### WHAT NEEDS TO BE DONE
From the entries below, retype only the lines from the one with "current_program_name state' = current_program_name" through the one with "Failed (Plain StopIteration)", exactly as written.
##### SUPPLIED DATA
Lemma dispatch_change command_name args state state' change :
  dispatch power_other external command_name args state = Returns (Some change) state' →
  (command_name = "execute" ∧ prepends_at_most_one change ∧ state' = state)
  ∨ (command_name = "run" ∧ replaces_all change
     ∧ ∃ b, open_programs state !! current_program_name state
            = Some (mkProgram Terminal b)).
Proof.
  unfold dispatch.
  destruct (lookup_item command_name KEYWORDS) as [h|] eqn:Hk.
  - destruct (lookup_item_Forall
                (λ k h, no_change h ∨ (k = "execute" ∧ h = execute))
                _ _ _ keywords_change Hk) as [Hno|[-> ->]].
    { intros H. by apply Hno in H. }
    intros H. left. split; [done|]. unfold execute in H.
    destruct (parse_logos _) as [l|]; [|done]. simplify_eq.
    split; [|done]. exists (take 1 l). split; [|done].
    rewrite length_take. lia.
  - unfold current_program.
    destruct (open_programs state !! current_program_name state) as [p|] eqn:Hp; [|done].
    unfold get_command. pose proof (commands_change (program_class p)) as Hc.
    assert (∀ h, lookup_item command_name
                   (_commands power_other external (program_class p)) = Some h →
                 no_change h
                 ∨ (program_class p = Terminal ∧ command_name = "run" ∧ h = _run)) as Hl.
    { intros h Hh.
      exact (lookup_item_Forall
               (λ k h, no_change h ∨ (program_class p = Terminal ∧ k = "run" ∧ h = _run))
               _ _ _ Hc Hh). }
    destruct p as [cls b]. cbn [program_class] in *.
    destruct cls;
      try (destruct (lookup_item command_name (_commands _ _ _)) as [h|] eqn:Hh;
           simpl; [|done];
           destruct (Hl h eq_refl) as [Hno|(Hcls & -> & ->)];
           [intros Hr; by apply Hno in Hr|try done]).
    + intros Hr. by handler_unfold.
    + intros Hr. right. split; [done|]. split; [|by eauto].
      unfold _run in Hr. repeat case_match; simplify_eq. by eexists.
    + simpl. done.
Qed.

(** X6.  Only [execute] and the Terminal's [run] change the remaining
    code: [execute] puts at most one instruction in front of it and
    leaves the state, [run] replaces all of it; every other command that
    returns leaves the code. *)
Theorem only_execute_and_run_change_the_code (command_name args : string)
    (state state' : RuntimeState) (change : StreamTransform) :
  dispatch power_other external command_name args state = Returns (Some change) state' →
  (command_name = "execute" ∧ prepends_at_most_one change ∧ state' = state)
  ∨ (command_name = "run" ∧ replaces_all change
     ∧ ∃ b, open_programs state !! current_program_name state
            = Some (mkProgram Terminal b)).
Proof. apply dispatch_change. Qed.

Lemma dispatch_no_change command_name args state changes state' :
  command_name ≠ "execute" → command_name ≠ "run" →
  dispatch power_other external command_name args state = Returns changes state' →
  changes = None.
Proof.
  intros Hex Hrun H. destruct changes as [change|]; [|done].
  apply dispatch_change in H as [[? _]|[? _]]; done.
Qed.

Lemma dispatch_returns_handler (P : string → Handler → Prop)
    command_name args state changes state' :
  Forall (λ kv, P kv.1 kv.2) KEYWORDS →
  (∀ cls, Forall (λ kv, P kv.1 kv.2) (_commands power_other external cls)) →
  P command_name (program_opener command_name) →
  dispatch power_other external command_name args state = Returns changes state' →
  ∃ h, P command_name h ∧ h args state = Returns changes state'.
Proof.
  intros Hkw Hcmd Hopen. unfold dispatch.
  destruct (lookup_item command_name KEYWORDS) as [h|] eqn:Hk.
  { intros Hr. exists h. split; [|done]. by eapply lookup_item_Forall. }
  destruct (current_program state) as [p|]; [|done].
  unfold get_command. specialize (Hcmd (program_class p)).
  assert (∀ h, lookup_item command_name
                 (_commands power_other external (program_class p)) = Some h →
               P command_name h) as Hl.
  { intros h Hh. by eapply lookup_item_Forall. }
  destruct (program_class p);
    try (destruct (lookup_item command_name (_commands _ _ _)) as [h|] eqn:Hh;
         simpl; [|done]; intros Hr; exists h; split; [by apply Hl|done]).
  intros Hr. by eexists.
Qed.

Ltac others_cases :=
  try done;
  intros ? ? ? ?; rewrite ?lookup_insert; repeat case_decide; simplify_eq; eauto.

Lemma keywords_keep_others : Forall (λ kv, keeps_others kv.2) KEYWORDS.
Proof.
  unfold KEYWORDS. repeat (apply Forall_cons; split); try (by apply Forall_nil);
    simpl; intros args state ? state' H; handler_unfold; others_cases.
Qed.

Lemma commands_keep_others cls :
  Forall (λ kv, keeps_others kv.2) (_commands power_other external cls).
Proof.
  destruct cls; simpl; repeat (apply Forall_cons; split);
    try (by apply Forall_nil); simpl;
    intros args state ? state' H; handler_unfold; others_cases.
Qed.

Lemma program_opener_keeps_others k : keeps_others (program_opener k).
Proof.
  intros args state ? state' H. unfold program_opener in H.
  case_bool_decide as Hopen; [done|]. simplify_eq. simpl.
  intros k' p' Hne Hp'. rewrite lookup_insert. case_decide; simplify_eq; [|done].
  exfalso. apply Hopen. eauto.
Qed.

(** X7.  A command writes to the current program only: after a command
    that returns, every other open program is as it was, buffer
    included. *)
Theorem commands_touch_the_current_program_only (command_name args : string)
    (state state' : RuntimeState) (changes : option StreamTransform)
    (k : string) (p : Program) :
  dispatch power_other external command_name args state = Returns changes state' →
  k ≠ current_program_name state →
  open_programs state !! k = Some p →
  open_programs state' !! k = Some p.
Proof.
  intros Hd.
  apply (dispatch_returns_handler (λ _ h, keeps_others h)) in Hd as (h & Hh & Hr).
  - by eapply Hh.
  - apply keywords_keep_others.
  - apply commands_keep_others.
  - apply program_opener_keeps_others.
Qed.

Lemma keywords_keep_clipboard : Forall (λ kv, keeps_clipboard kv.1 kv.2) KEYWORDS.
Proof.
  unfold KEYWORDS. repeat (apply Forall_cons; split); try (by apply Forall_nil);
    simpl; intros args state ? state' H ? ? ?; by handler_unfold.
Qed.

Lemma commands_keep_clipboard cls :
  Forall (λ kv, keeps_clipboard kv.1 kv.2) (_commands power_other external cls).
Proof.
  destruct cls; simpl; repeat (apply Forall_cons; split);
    try (by apply Forall_nil); simpl;
    intros args state ? state' H ? ? ?; by handler_unfold.
Qed.

(** X8.  Only [cut], [copy] and the Editor's [append] write the
    clipboard: after any other command that returns, the clipboard is
    as it was. *)
Theorem clipboard_written_by_cut_copy_append_only (command_name args : string)
    (state state' : RuntimeState) (changes : option StreamTransform) :
  dispatch power_other external command_name args state = Returns changes state' →
  command_name ≠ "cut" → command_name ≠ "copy" → command_name ≠ "append" →
  clipboard state' = clipboard state.
Proof.
  intros Hd.
  apply (dispatch_returns_handler keeps_clipboard) in Hd as (h & Hh & Hr).
  - by eapply Hh.
  - apply keywords_keep_clipboard.
  - apply commands_keep_clipboard.
  - intros a s ? s' H ? ? ?. by handler_unfold.
Qed.

Lemma keywords_move_as_named : Forall (λ kv, moves_as_named kv.1 kv.2) KEYWORDS.
Proof.
  unfold KEYWORDS. repeat (apply Forall_cons; split); try (by apply Forall_nil);
    simpl; intros args state ? state' H; handler_unfold; eauto.
Qed.

Lemma commands_move_as_named cls :
  Forall (λ kv, moves_as_named kv.1 kv.2) (_commands power_other external cls).
Proof.
  destruct cls; simpl; repeat (apply Forall_cons; split);
    try (by apply Forall_nil); simpl;
    intros args state ? state' H; handler_unfold; eauto.
Qed.

Lemma program_opener_moves_as_named k : moves_as_named k (program_opener k).
Proof.
  intros args state ? state' H. unfold program_opener in H.
  case_bool_decide as Hopen; [done|]. simplify_eq. simpl.
  right. right. right. split; [done|]. split.
  - destruct (open_programs state !! k) eqn:E; [|done]. exfalso. eauto.
  - rewrite lookup_insert_eq. eauto.
Qed.

(** X9.  The current program changes in three ways only: [minimise]
    makes it the Desktop, [switch] makes it the program its argument
    names, and a command that opens a program (one that was not open)
    makes it that program.  After every other command that returns it
    is as it was. *)
Theorem current_program_changes_three_ways (command_name args : string)
    (state state' : RuntimeState) (changes : option StreamTransform) :
  dispatch power_other external command_name args state = Returns changes state' →
  current_program_name state' = current_program_name state
  ∨ (command_name = "minimise" ∧ current_program_name state' = "Desktop")
  ∨ (command_name = "switch" ∧ current_program_name state' = args)
  ∨ (current_program_name state' = command_name
     ∧ open_programs state !! command_name = None
     ∧ is_Some (open_programs state' !! command_name)).
Proof.
  intros Hd.
  apply (dispatch_returns_handler moves_as_named) in Hd as (h & Hh & Hr).
  - by eapply Hh.
  - apply keywords_move_as_named.
  - apply commands_move_as_named.
  - apply program_opener_moves_as_named.
Qed.

(** ** The interpreter's loop *)

Lemma run_once_head i command args rest :
  remaining_code i = (command, args) :: rest →
  run_once power_other external None i =
  match runtime i with
  | Finished =>
      Failed (Plain StopIteration)
        (mkInterpreter (source i) rest Finished (history i ++ [(command, args)])
           (most_recent_state i))
  | Suspended state =>
      match dispatch power_other external command args state with
      | Returns changes state' =>
          Done (mkInterpreter (source i)
                  (match changes with Some change => change rest | None => rest end)
                  (Suspended state') (history i ++ [(command, args)]) (Some state'))
      | Raises e state' =>
          Failed (Fatal (mkInterpreterError command args state' e))
            (mkInterpreter (source i) rest Finished (history i ++ [(command, args)])
               (most_recent_state i))
      end
  end.
Proof.
  intros Hcode. unfold run_once, fetch, send. rewrite Hcode.
  destruct (runtime i) as [state|]; [|done].
  by destruct (dispatch power_other external command args state).
Qed.

Lemma run_all_cons fuel i c rest :
  remaining_code i = c :: rest →
  run_all power_other external (S fuel) i =
  match run_once power_other external None i with
  | Done i' => run_all power_other external fuel i'
  | Failed e i' => Some (Failed e i')
  end.
Proof. intros Hcode. simpl. by rewrite Hcode. Qed.

Lemma run_all_outcome fuel i o :
  run_all power_other external fuel i = Some o →
  source (interpreter_after o) = source i
  ∧ history i `prefix_of` history (interpreter_after o)
  ∧ match o with
    | Done i' => remaining_code i' = []
    | Failed e i' =>
        runtime i' = Finished ∧ (e = Plain StopIteration ∨ ∃ ie, e = Fatal ie)
    end.
Proof.
  revert i. induction fuel as [|fuel IH]; intros i.
  - simpl. destruct (remaining_code i) eqn:Hcode; [|done]. by intros [= <-].
  - destruct (remaining_code i) as [|[command args] rest] eqn:Hcode.
    { simpl. rewrite Hcode. by intros [= <-]. }
    rewrite (run_all_cons _ _ _ _ Hcode), (run_once_head _ _ _ _ Hcode).
    destruct (runtime i) as [state|].
    + destruct (dispatch power_other external command args state)
        as [changes state'|e state'].
      * intros (Hs & Hh & Ho)%IH. simpl in *. split; [done|]. split; [|done].
        etrans; [|done]. by apply prefix_app_r.
      * intros [= <-]. simpl. split; [done|]. split; [by apply prefix_app_r|].
        split; [done|]. right. by eexists.
    + intros [= <-]. simpl. split; [done|]. split; [by apply prefix_app_r|].
      split; [done|]. by left.
Qed.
##########
### WRITTEN REPLY
  current_program_name state' = current_program_name state
  ∨ (command_name = "minimise" ∧ current_program_name state' = "Desktop")
  ∨ (command_name = "switch" ∧ current_program_name state' = args)
  ∨ (current_program_name state' = command_name
     ∧ open_programs state !! command_name = None
     ∧ is_Some (open_programs state' !! command_name)).
Proof.
  intros Hd.
  apply (dispatch_returns_handler moves_as_named) in Hd as (h & Hh & Hr).
  - by eapply Hh.
  - apply keywords_move_as_named.
  - apply commands_move_as_named.
  - apply program_opener_moves_as_named.
Qed.

(** ** The interpreter's loop *)

Lemma run_once_head i command args rest :
  remaining_code i = (command, args) :: rest →
  run_once power_other external None i =
  match runtime i with
  | Finished =>
      Failed (Plain StopIteration)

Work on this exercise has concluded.